Barring a last-minute overnight settlement, the Oracle (NYSE:ORCL) vs. SAP (NYSE:SAP) law suit concerning the shadowy third-party software maintenance market and copyright infringement went to court Wednesday morning June 6, 2007, in San Francisco. Based on my years of watching Law & Order, I was betting this petty case would get quietly settled out of court on July 3 or December 24. But based on Oracle’s amended complaint, filed at midnight June 1, this is going to be more like the Florida election “hanging chad” case than any episode of Law & Order.
And like the hanging chads, the allegedly missing Oracle/PeopleSoft/JDE maintenance manuals may end up in the Supreme Court if you are to believe the PR spin from both sides (I predict that, unlike with the Law & Order district attorney, Larry Ellison won’t end up running for president).
The case is already on its third judge, because SAP declined to deal with a magistrate and the next judge assigned recuse herself. The third judge set a case management conference for August 7, blowing one of my key dates out of the water. All of which means this could go on for a while.

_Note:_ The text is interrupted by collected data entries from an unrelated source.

(** X14. One run of EnsureApplicationSnapshotExists applies at most one
    write, and its result tells which: a Snapshot appended to the existing
    ones with the result Continue, or the status of the PipelineRun with
    the result RequeueOnErrorOrStop without error; with every other result
    the cluster is as before. It never changes or removes a Snapshot, a
    Component or a scenario. *)
Theorem EnsureApplicationSnapshotExists_effects (a : Adapter.t) (w : World) :
  Components (cluster (snd (EnsureApplicationSnapshotExists a w))) = Components (cluster w)
  ∧ IntegrationTestScenarios (cluster (snd (EnsureApplicationSnapshotExists a w)))
    = IntegrationTestScenarios (cluster w)
  ∧ ((cluster (snd (EnsureApplicationSnapshotExists a w)) = cluster w
      ∧ writes (snd (EnsureApplicationSnapshotExists a w)) = writes w
      ∧ fst (EnsureApplicationSnapshotExists a w) ≠ results.RequeueOnErrorOrStop None)
     ∨ (fst (EnsureApplicationSnapshotExists a w) = results.ContinueProcessing
        ∧ PipelineRuns (cluster (snd (EnsureApplicationSnapshotExists a w)))
          = PipelineRuns (cluster w)
        ∧ ∃ s, writes (snd (EnsureApplicationSnapshotExists a w))
               = CreateSnapshot s :: writes w
               ∧ ApplicationSnapshots (cluster (snd (EnsureApplicationSnapshotExists a w)))
                 = ApplicationSnapshots (cluster w) ++ [s])
     ∨ (fst (EnsureApplicationSnapshotExists a w) = results.RequeueOnErrorOrStop None
        ∧ ApplicationSnapshots (cluster (snd (EnsureApplicationSnapshotExists a w)))
          = ApplicationSnapshots (cluster w)
        ∧ ∃ updated, writes (snd (EnsureApplicationSnapshotExists a w))
                     = UpdatePipelineRunStatus updated :: writes w)).
Proof.
  unfold EnsureApplicationSnapshotExists.
  destruct (IsBuildPipelineRun (Adapter.pipelineRun a)); cbn [negb]; cycle 1.
  { simpl. split_and!; [done..|]. left. done. }
  destruct (findMatchingApplicationSnapshot a w) as [[[found|]|e] w1] eqn:Hfind;
    destruct (findMatchingApplicationSnapshot_result _ _ _ _ Hfind) as (Hc1 & Hw1 & _);
    simpl.
  - rewrite Hc1, Hw1. split_and!; [done..|]. left. done.
  - unfold createApplicationSnapshotForPipelineRun. unfold mbind, M_bind.
    destruct (prepareApplicationSnapshotForPipelineRun a _ _ _ w1)
      as [[expected|e] w2] eqn:Hprep;
      destruct (prepareApplicationSnapshot_result _ _ _ _ _ _ _ Hprep) as (Hc2 & Hw2 & _).
    + destruct (client.Create_ApplicationSnapshot expected w2) as [[s|e] w3] eqn:Hcreate;
        destruct (Create_ApplicationSnapshot_effect _ _ _ _ Hcreate)
          as (Hcomp3 & Hsc3 & Hpr3 & [(e' & He & Hc3 & Hw3)|(s' & Hs & Hw3 & Hsn3)]);
        simplify_eq.
      * simpl. rewrite Hcomp3, Hsc3, Hpr3, Hw3, Hsn3, Hc2, Hc1, Hw2, Hw1.
        split_and!; [done..|]. right. left. eauto.
      * destruct (requeueOnErrorOrStop_updateStatus a w3) as [r4 w4] eqn:Hup.
        destruct (requeueOnErrorOrStop_updateStatus_effect _ _ _ _ Hup)
          as (H1 & H2 & H3 & [(e4 & -> & Hc4 & Hw4)|(-> & u & Hw4)]); simpl;
          rewrite H1, H3, ?H2, ?Hc4, Hw4, Hc3, Hw3, Hc2, Hc1, Hw2, Hw1;
          (split_and!; [done..|]); [left; done|right; right; eauto].
    + destruct (requeueOnErrorOrStop_updateStatus a w2) as [r4 w4] eqn:Hup.
      destruct (requeueOnErrorOrStop_updateStatus_effect _ _ _ _ Hup)
        as (H1 & H2 & H3 & [(e4 & -> & Hc4 & Hw4)|(-> & u & Hw4)]); simpl;
        rewrite H1, H3, ?H2, ?Hc4, Hw4, Hc2, Hc1, Hw2, Hw1;
        (split_and!; [done..|]); [left; done|right; right; eauto].
  - rewrite Hc1, Hw1. split_and!; [done..|]. left. done.
Qed.
(** X22. The update of a row is tried while the database says it is
    locked, at most [max_retries] times, waiting 1, 2, 4, ... seconds
    after each locked answer, the last one included although no try
    follows it; it reports success when a try succeeds, and failure,
    without raising, on any other error or when the tries are used up. *)
Theorem update_retries_are_bounded `{Unicode} (answers : nat -> db_answer)
    (max_retries n : nat) :
  let locked k :=
    match answers k with
    | DbOperationalError msg => contains (lower msg) (py "locked")
    | DbOk => false
    end in
  (forall k, k < n -> locked k = true) ->
  n = max_retries \/ (n < max_retries /\ locked n = false) ->
  update_record_with_retry answers max_retries
  = (if bool_decide (n < max_retries)
     then match answers n with
          | DbOk => true
          | DbOperationalError _ => false
          end
     else false,
     map (fun k => 2 ^ Z.of_nat k)%Z (seq 0 n)).
Proof.
  intros locked Hlocked Hn.
  assert (n <= max_retries) as Hle by (destruct Hn as [->|[? _]]; lia).
  unfold update_record_with_retry.
  rewrite (update_loop_locked answers n 0 max_retries []) by done.
  cbn [plus app].
  destruct Hn as [-> | [Hlt Hn]].
  - rewrite Nat.sub_diag, bool_decide_eq_false_2 by lia. done.
  - rewrite bool_decide_eq_true_2 by done.
    destruct (max_retries - n) as [|left] eqn:E; [lia|]. cbn [update_loop].
    unfold locked in Hn. destruct (answers n) as [|msg]; [done|]. by rewrite Hn.
Qed.

Lemma update_retries_witness :
  let answers (k : nat) := DbOperationalError (py "database is locked") in
  @update_record_with_retry ascii_only answers 5 = (false, [1; 2; 4; 8; 16]%Z).
Proof.
  intros answers.
  rewrite (@update_retries_are_bounded ascii_only answers 5 5).
  - reflexivity.
  - intros k Hk. reflexivity.
  - by left.
Defined.

(** ** The address and the controllers of a company found *)

(** X23. The address chosen for a company is the snippet of the search,
    or a text that is not empty: an office address whose parts are all
    missing or empty is never used. *)
Theorem chosen_address_is_snippet_or_text (profile : option (list (str * json)))
    (company_type snippet : json) :
  pick_company_address profile company_type snippet = snippet
  \/ exists s, s <> [] /\ pick_company_address profile company_type snippet = JStr s.
Proof.
  assert (forall a b, or_else (format_address a) b = b
                      \/ exists s, s <> [] /\ or_else (format_address a) b = JStr s)
    as Hfmt.
  { intros a b. unfold format_address. destruct a; try by left.
    destruct (str_eqb _ []) eqn:E; [by left|]. right. eexists. split; [|done].
    unfold str_eqb in E. by apply bool_decide_eq_false_1 in E. }
  unfold pick_company_address. destruct profile as [p|]; [|by left].
  destruct (negb (truthy (JObj p))); [by left|].
  destruct (_ || _).
  - destruct (Hfmt (get "principal_office_address" p)
                (or_else (format_address (get "registered_office_address" p)) snippet))
      as [-> | ?]; [|by right]. apply Hfmt.
  - apply Hfmt.
Qed.

(** X24. When the company is found and its controllers request is
    answered 404 or 403, with or without a profile, the company is
    recorded as "No BO" with its number: a refusal is not told apart from
    a company without controllers, and the request is not repeated. *)
Theorem unavailable_controllers_are_no_bo `{Unicode} `{WordList}
    (name : str) (w w1 : world) (title num snippet company_status : json)
    (profile : option (list (str * json))) (status : Z) (retry : option Z)
    (body : list (str * json)) (rest : list response) (t2 : list event) :
  BO_cache w !! normalise_text name = None ->
  get_company_details name w = Some ((title, num, snippet, company_status), w1) ->
  truthy num = true ->
  get_company_profile num (registry w1) (trace w1)
  = Some (profile, Http status retry body :: rest, t2) ->
  status = 404%Z \/ status = 403%Z ->
  exists chosen_addr w',
    find_BOs_for_company name w = Some ((No_BO, [], chosen_addr, num), w')
    /\ registry w' = rest
    /\ trace w' = t2 ++ [Request (ControllersOf num)]
    /\ BO_cache w' !! normalise_text name = Some (No_BO, [], chosen_addr, num).
Proof.
  intros Hcache Hdetails Hnum Hprofile Hstatus.
  unfold find_BOs_for_company. rewrite Hcache, Hdetails, Hnum. cbn [negb].
  rewrite Hprofile, (get_BO_list_unavailable num status retry body rest t2 Hstatus).
  eexists _, _. split; [reflexivity|]. cbn [registry trace BO_cache].
  split; [done|]. split; [done|]. apply lookup_insert_eq.
Qed.

Lemma unavailable_controllers_witness :
  let w := Sample.fresh
             [Sample.page [Sample.item "registered-overseas-entity"
                             "GABLE ENTERPRISES LTD" "OE000001"];
              Sample.status_only 404; Sample.status_only 403;
              Sample.status_only 200] in
  exists chosen_addr w',
    @find_BOs_for_company ascii_only Sample.words Sample.gable w
    = Some ((No_BO, [], chosen_addr, JStr (py "OE000001")), w')
    /\ registry w' = [Sample.status_only 200].
Proof.
  intros w.
  set (details := @get_company_details ascii_only Sample.words Sample.gable w).
  assert (details
          = Some (default not_found (fst <$> details), default w (snd <$> details)))
    as Hdetails.
  { apply computed_pair. vm_compute. reflexivity. }
  assert (default not_found (fst <$> details)
          = (JStr (py "GABLE ENTERPRISES LTD"), JStr (py "OE000001"),
             JStr (py "1 High Street, Road Town, Tortola"), JStr (py "registered")))
    as Hres.
  { vm_compute. reflexivity. }
  rewrite Hres in Hdetails.
  destruct (@unavailable_controllers_are_no_bo ascii_only Sample.words Sample.gable
              w _ _ _ _ _ None 403 None [] [Sample.status_only 200]
              [Request (Search Sample.gable 100 0);
               Request (ProfileOf (JStr (py "OE000001")))]
              eq_refl Hdetails eq_refl)
    as (chosen_addr & w' & Hfind & Hreg & _).
  - vm_compute. reflexivity.
  - by right.
  - exists chosen_addr, w'. split; [exact Hfind|exact Hreg].
Defined.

Oracle is going to court to ask that SAP be ordered to preserve the evidence of its wrongdoing. That’s all the June 6 court date is about. Oracle has enlisted Kevin Mandia as an expert witness to point out the obvious: Disks get erased in the normal course of business. SAP’s “internal investigation” might even inadvertently cause a problem—wink wink.
SAP seems indignant about the charges (pending that “internal investigation”), not to mention the implications that it might destroy evidence. SAP implies (according to Oracle filings) that Oracle is on a fishing expedition—wink wink.

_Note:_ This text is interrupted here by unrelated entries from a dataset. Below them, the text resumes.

(** * The Twitch controller of the overlays server

    A shallow embedding of [src/lib/twitch.ts]: the EventSub reconciliation
    run at start-up ([setupEventSub]), the chat handler registered by
    [setupChatBot], and the channel-point redemption dispatcher
    ([handleEvent], [redeem] and the three reward actions).

    The controller is effectful: it fetches from the Twitch API, writes to
    the console and calls the server's collaborators (OBS, Snap camera,
    giveaways, the websocket hub). Every [async] function is embedded as a
    computation over a [World] that holds the remote subscription registry,
    the trace of the effects performed so far, and the behaviour of the
    outside (how the network answers, which collaborator calls throw).  A
    computation either returns a value or throws, and in both cases hands
    back the world it reached. *)

From Stdlib Require Import Ascii String List Bool Arith ZArith Lia.
Import ListNotations.
Open Scope string_scope.
Open Scope list_scope.

(** ** Data model *)

(** [TwitchEventType]: the union of string literals of the source. *)
Inductive TwitchEventType : Type :=
| channel_follow
| channel_subscribe
| channel_channel_points_custom_reward_redemption_add
| channel_update
| channel_cheer
| channel_subscription_gift
| channel_raid
| channel_hype_train_begin
| channel_hype_train_progress
| channel_hype_train_end.

(** The string each literal stands for; subscriptions listed by the
    platform carry their type as a plain string. *)
Definition type_name (t : TwitchEventType) : string :=
  match t with
  | channel_follow => "channel.follow"
  | channel_subscribe => "channel.subscribe"
  | channel_channel_points_custom_reward_redemption_add =>
      "channel.channel_points_custom_reward_redemption.add"
  | channel_update => "channel.update"
  | channel_cheer => "channel.cheer"
  | channel_subscription_gift => "channel.subscription.gift"
  | channel_raid => "channel.raid"
  | channel_hype_train_begin => "channel.hype_train.begin"
  | channel_hype_train_progress => "channel.hype_train.progress"
  | channel_hype_train_end => "channel.hype_train.end"
  end.

(** The [status] field of [TwitchEventSubscription]. *)
Inductive SubscriptionStatus : Type :=
| enabled
| webhook_callback_verification_pending
| webhook_callback_verification_failed
| notification_failures_exceeded
| authorization_revoked
| user_removed.

(** A condition is a JSON object with string values, such as
    [{ broadcaster_user_id: "42" }]. *)
Definition Condition : Type := list (string * string).

Record Transport : Type := mkTransport {
  tr_method : string;
  tr_callback : string
}.

(** [TwitchEventSubscription], as listed by the platform. *)
Record TwitchEventSubscription : Type := mkSubscription {
  sub_id : string;
  sub_status : SubscriptionStatus;
  sub_type : string;
  sub_version : string;
  sub_condition : Condition;
  sub_created_at : string;
  sub_transport : Transport;
  sub_cost : Z
}.

(** [TwitchChatEvent] *)
Record TwitchChatEvent : Type := mkChatEvent {
  chat_channel : string;
  chat_user : string;
  chat_message : string;
  chat_broadcaster : bool;
  chat_moderator : bool
}.

(** The part of [PrivateMessage] the chat handler reads: [msg.userInfo]. *)
Record PrivateMessage : Type := mkPrivateMessage {
  isBroadcaster : bool;
  isMod : bool
}.

(** [TwitchChannelRedemptionEvent]: the subscription envelope and the
    [event] payload. *)
Record RedemptionReward : Type := mkRedemptionReward {
  reward_id : string;
  reward_title : string;
  reward_prompt : string;
  reward_cost : Z
}.

Record Redemption : Type := mkRedemption {
  ev_broadcaster_user_id : string;
  ev_broadcaster_user_login : string;
  ev_broadcaster_user_name : string;
  ev_id : string;
  ev_user_id : string;
  ev_user_login : string;
  ev_user_name : string;
  ev_user_input : string;
  ev_status : string;
  ev_redeemed_at : string;
  ev_reward : RedemptionReward
}.

Record TwitchEventBase : Type := mkEventBase {
  base_key : string;
  subscription_id : string;
  subscription_status : string;
  subscription_type : TwitchEventType;
  subscription_version : string;
  subscription_created_at : string
}.

Record TwitchChannelRedemptionEvent : Type := mkRedemptionEvent {
  base : TwitchEventBase;
  event : Redemption
}.

(** [TwitchEvent]: the redemption variant, and the six variants whose
    payload the controller never reads. *)
Inductive TwitchEvent : Type :=
| redemption_event (e : TwitchChannelRedemptionEvent)
| other_event (b : TwitchEventBase).

Definition subscription (e : TwitchEvent) : TwitchEventBase :=
  match e with
  | redemption_event e => base e
  | other_event b => b
  end.

(** Modelled from the spec: the reward definitions of [./rewards], which the
    controller imports ([ShellScriptReward], [SnapFilterReward],
    [getReward]) but which is not among the sources. A reward has an id, one
    of three types, an optional scene, and the field its type needs: a
    script path for [shell], a filter key for [snap-filter]. *)
Record ShellScriptReward : Type := mkShell {
  shell_id : string;
  shell_scene : option string;
  script : option string
}.

Record SnapFilterReward : Type := mkSnap {
  snap_id : string;
  snap_scene : option string;
  key : option string
}.

Record GiveawayEntryReward : Type := mkEntry {
  entry_id : string;
  entry_scene : option string
}.

Inductive Reward : Type :=
| shell (r : ShellScriptReward)
| snap_filter (r : SnapFilterReward)
| giveaway_entry (r : GiveawayEntryReward).

(** [reward.scene] *)
Definition scene (r : Reward) : option string :=
  match r with
  | shell r => shell_scene r
  | snap_filter r => snap_scene r
  | giveaway_entry r => entry_scene r
  end.

(** JavaScript truthiness of an optional string: [undefined] and the empty
    string are falsy. A truthy value is handed on as it is. *)
Definition truthy (o : option string) : option string :=
  match o with
  | Some s => if s =? "" then None else Some s
  | None => None
  end.

(** ** Effects *)

(** The body [createSubscription] posts. *)
Record SubscriptionBody : Type := mkBody {
  body_type : TwitchEventType;
  body_version : string;
  body_condition : Condition;
  body_method : string;
  body_callback : string;
  body_secret : string
}.

(** A bearer token; [None] is JavaScript's [undefined], which is what
    [getToken] yields when the answer has no [access_token]. *)
Definition Token : Type := option string.

(** The four requests the controller sends with [fetch]. *)
Inductive Request : Type :=
| ReqToken (params : list (string * string))
| ReqList (token : Token) (clientId : string)
| ReqDelete (id : string) (token : Token) (clientId : string)
| ReqCreate (token : Token) (clientId : string) (body : SubscriptionBody).

(** Values thrown. *)
Inductive Error : Type :=
| FetchError      (* the promise of fetch (or of json) rejects *)
| TypeError       (* a method is called on undefined *)
| ActionError.    (* a collaborator call throws *)

(** What the controller does to the outside, in the order it does it. *)
Inductive Event : Type :=
| Fetch (r : Request)
| ConsoleError (e : Error)
| Open (script : string)
| ToggleSnapFilter (key : string)
| HandleNewEntry (userName : string)
| SelectWinner
| SwitchScene (scene : string)
| WsEmit (name : string) (payload : TwitchChatEvent).

(** How the platform answers a request. *)
Inductive Answer : Type :=
| NetworkError               (* the fetch promise rejects *)
| HttpError                  (* an error body; nothing changes remotely *)
| Success (payload : string) (* the granted token, or the id of the new
                                subscription *).

Record World : Type := mkWorld {
  registry : list TwitchEventSubscription;
  trace : list Event;
  (* the answer to a request, given what happened before it *)
  network : list Event -> Request -> Answer;
  (* whether a failable collaborator call throws *)
  throws : list Event -> Event -> bool
}.

Inductive Completion (A : Type) : Type :=
| Returned (a : A)
| Thrown (e : Error).
Arguments Returned {A} a.
Arguments Thrown {A} e.

Definition Async (A : Type) : Type := World -> Completion A * World.

Definition ret {A} (a : A) : Async A := fun w => (Returned a, w).

Definition throw {A} (e : Error) : Async A := fun w => (Thrown e, w).

Definition bind {A B} (m : Async A) (k : A -> Async B) : Async B :=
  fun w =>
    match m w with
    | (Returned a, w1) => k a w1
    | (Thrown e, w1) => (Thrown e, w1)
    end.

(** [try { m } catch (error) { h error }] *)
Definition try_catch {A} (m : Async A) (h : Error -> Async A) : Async A :=
  fun w =>
    match m w with
    | (Returned a, w1) => (Returned a, w1)
    | (Thrown e, w1) => h e w1
    end.

Declare Scope async_scope.
Delimit Scope async_scope with async.
Notation "x <- m ;; k" := (bind m (fun x => k))
  (at level 100, m at next level, right associativity) : async_scope.
Notation "m ;; k" := (bind m (fun _ => k))
  (at level 100, right associativity) : async_scope.
Open Scope async_scope.

(** [for (const x of l) { body x }], where [continue] is the body
    returning. *)
Fixpoint for_of {A} (l : list A) (body : A -> Async unit) : Async unit :=
  match l with
  | [] => ret tt
  | x :: rest => body x ;; for_of rest body
  end.

Definition record (e : Event) (w : World) : World :=
  mkWorld (registry w) (trace w ++ [e]) (network w) (throws w).

Definition set_registry (r : list TwitchEventSubscription) (w : World) : World :=
  mkWorld r (trace w) (network w) (throws w).

(** The events a computation adds to the trace of [w]. *)
Definition events_of {A} (m : Async A) (w : World) : list Event :=
  skipn (length (trace w)) (trace (snd (m w))).

(** *** The platform *)

(** The platform is the outside of the controller. Its answers are left
    open ([network]); what is fixed is what a successful request does to
    the registry: a delete removes the subscription with that id, a create
    appends the subscription asked for, a listing returns the registry. *)

(** The subscription the platform registers for an accepted body. A new
    webhook subscription waits for the callback verification. *)
Definition registered (new_id : string) (b : SubscriptionBody)
  : TwitchEventSubscription :=
  mkSubscription new_id webhook_callback_verification_pending
    (type_name (body_type b)) (body_version b) (body_condition b) ""
    (mkTransport (body_method b) (body_callback b)) 0.

(** The effect of a successful request on the registry. *)
Definition served (r : Request) (payload : string)
  (reg : list TwitchEventSubscription) : list TwitchEventSubscription :=
  match r with
  | ReqDelete id _ _ => filter (fun s => negb (sub_id s =? id)) reg
  | ReqCreate _ _ b => reg ++ [registered payload b]
  | _ => reg
  end.

(** The fields the controller reads of a parsed answer. *)
Record Json : Type := mkJson {
  access_token : option string;
  data : option (list TwitchEventSubscription)
}.

Definition answer_body (r : Request) (payload : string)
  (reg : list TwitchEventSubscription) : Json :=
  match r with
  | ReqToken _ => mkJson (Some payload) None
  | ReqList _ _ => mkJson None (Some reg)
  | _ => mkJson None None
  end.

(** [await fetch(...)] followed, where the source has it, by
    [await response.json()]. *)
Definition fetch (r : Request) : Async Json :=
  fun w =>
    let w1 := record (Fetch r) w in
    match network w (trace w) r with
    | NetworkError => (Thrown FetchError, w1)
    | HttpError => (Returned (mkJson None None), w1)
    | Success payload =>
        (Returned (answer_body r payload (registry w)),
         set_registry (served r payload (registry w)) w1)
    end.

(** [console.error(error)] *)
Definition console_error (e : Error) : Async unit :=
  fun w => (Returned tt, record (ConsoleError e) w).

(** A call to a collaborator that may throw. *)
Definition call (e : Event) : Async unit :=
  fun w =>
    let w1 := record e w in
    if throws w (trace w) e then (Thrown ActionError, w1) else (Returned tt, w1).

(** ** The controller *)

(** *** Module-level helpers *)

Definition listSubscriptions (token : Token) (clientId : string)
  : Async (option (list TwitchEventSubscription)) :=
  subscriptions <- fetch (ReqList token clientId) ;;
  ret (data subscriptions).

(** No [try] here: a rejected fetch is thrown to the caller. *)
Definition deleteSubscription (subscription : TwitchEventSubscription)
  (token : Token) (clientId : string) : Async Json :=
  let id := sub_id subscription in
  response <- fetch (ReqDelete id token clientId) ;;
  ret response.

(** Returns the parsed answer, or [undefined] after a caught error. *)
Definition createSubscription (token : Token) (clientId : string)
  (type : TwitchEventType) (condition : Condition) (callback : string)
  (secret : string) : Async (option Json) :=
  let body := mkBody type "1" condition "webhook" callback secret in
  try_catch
    (response <- fetch (ReqCreate token clientId body) ;;
     ret (Some response))
    (fun error => console_error error ;; ret None).

(** [subscriptions.find(p)]; on [undefined] the call is a [TypeError]. *)
Definition array_find {A} (l : option (list A)) (p : A -> bool)
  : Async (option A) :=
  match l with
  | Some l => ret (find p l)
  | None => throw TypeError
  end.

(** *** The class *)

(** The fields read from the process environment. *)
Record TwitchController : Type := mkController {
  clientId : string;
  clientSecret : string;
  webhookSecret : string;
  callback : string;
  userId : string;
  username : string
}.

So just as a reminder, what is this all about?
Primarily, Oracle says SAP went on its (actually PeopleSoft’s) Customer Connect web site using the login/password of new SAP/former Oracle customers and took copyrighted material. Misusing (such as plagiarizing) copyrighted material is bad but reading it isn’t, especially if you have the login/password. Users and vendors I have talked to say this sort of thing is common. When IT users switch maintenance vendors they typically still have a valid contract with the previous maintenance vendor during some cut-over period. If the contract had ended, it is unclear why Oracle did not shut off its former customers.
Oracle’s amended complaint leads with the copyright infringement charge among its 10 allegations, whereas the initial complaint filed in March did not claim copyright infringement among its 11 allegations. That appears to me to be a bit of backing off from the original complaint that led with fraud allegations but to be clear, the use of the word “whereas” in the previous sentence is the extent of my legal expertise.
Nefarious things such as unjust enrichment and doing something that sounds obscene to chattels are still in the complaint. Really nasty charges like aiding and abetting and conspiracy have been dropped. One thing I didn’t understand—Any lawyers out there who can help us out? —is that in Oracle’s copyright infringement claim listing copyright registration dates, all the dates listed were after the original lawsuit was filed.
So I’m back to where I was in March. I wonder how widespread this bailout by JDE and PeopleSoft users is.
Oracle says the alleged theft occurred not back when the acquisition was pending in 2003/2004 (when, theoretically, the users being “acquired” were rightly concerned about Oracle’s intentions) but just a few months ago (when we’ve been told the acquired users were all happy as can be with the acquisition). The list of customers in the complaint reads like one of Oracle’s quarterly “new customer” press releases. Merck (NYSE:MRK) and Honeywell (NYSE:HON) are called out specifically in terms of showing pre-2006/2007 patterns and comparing them with the last few months, and Yazaki has been added.
Disclosure: I have no position in either Oracle or SAP.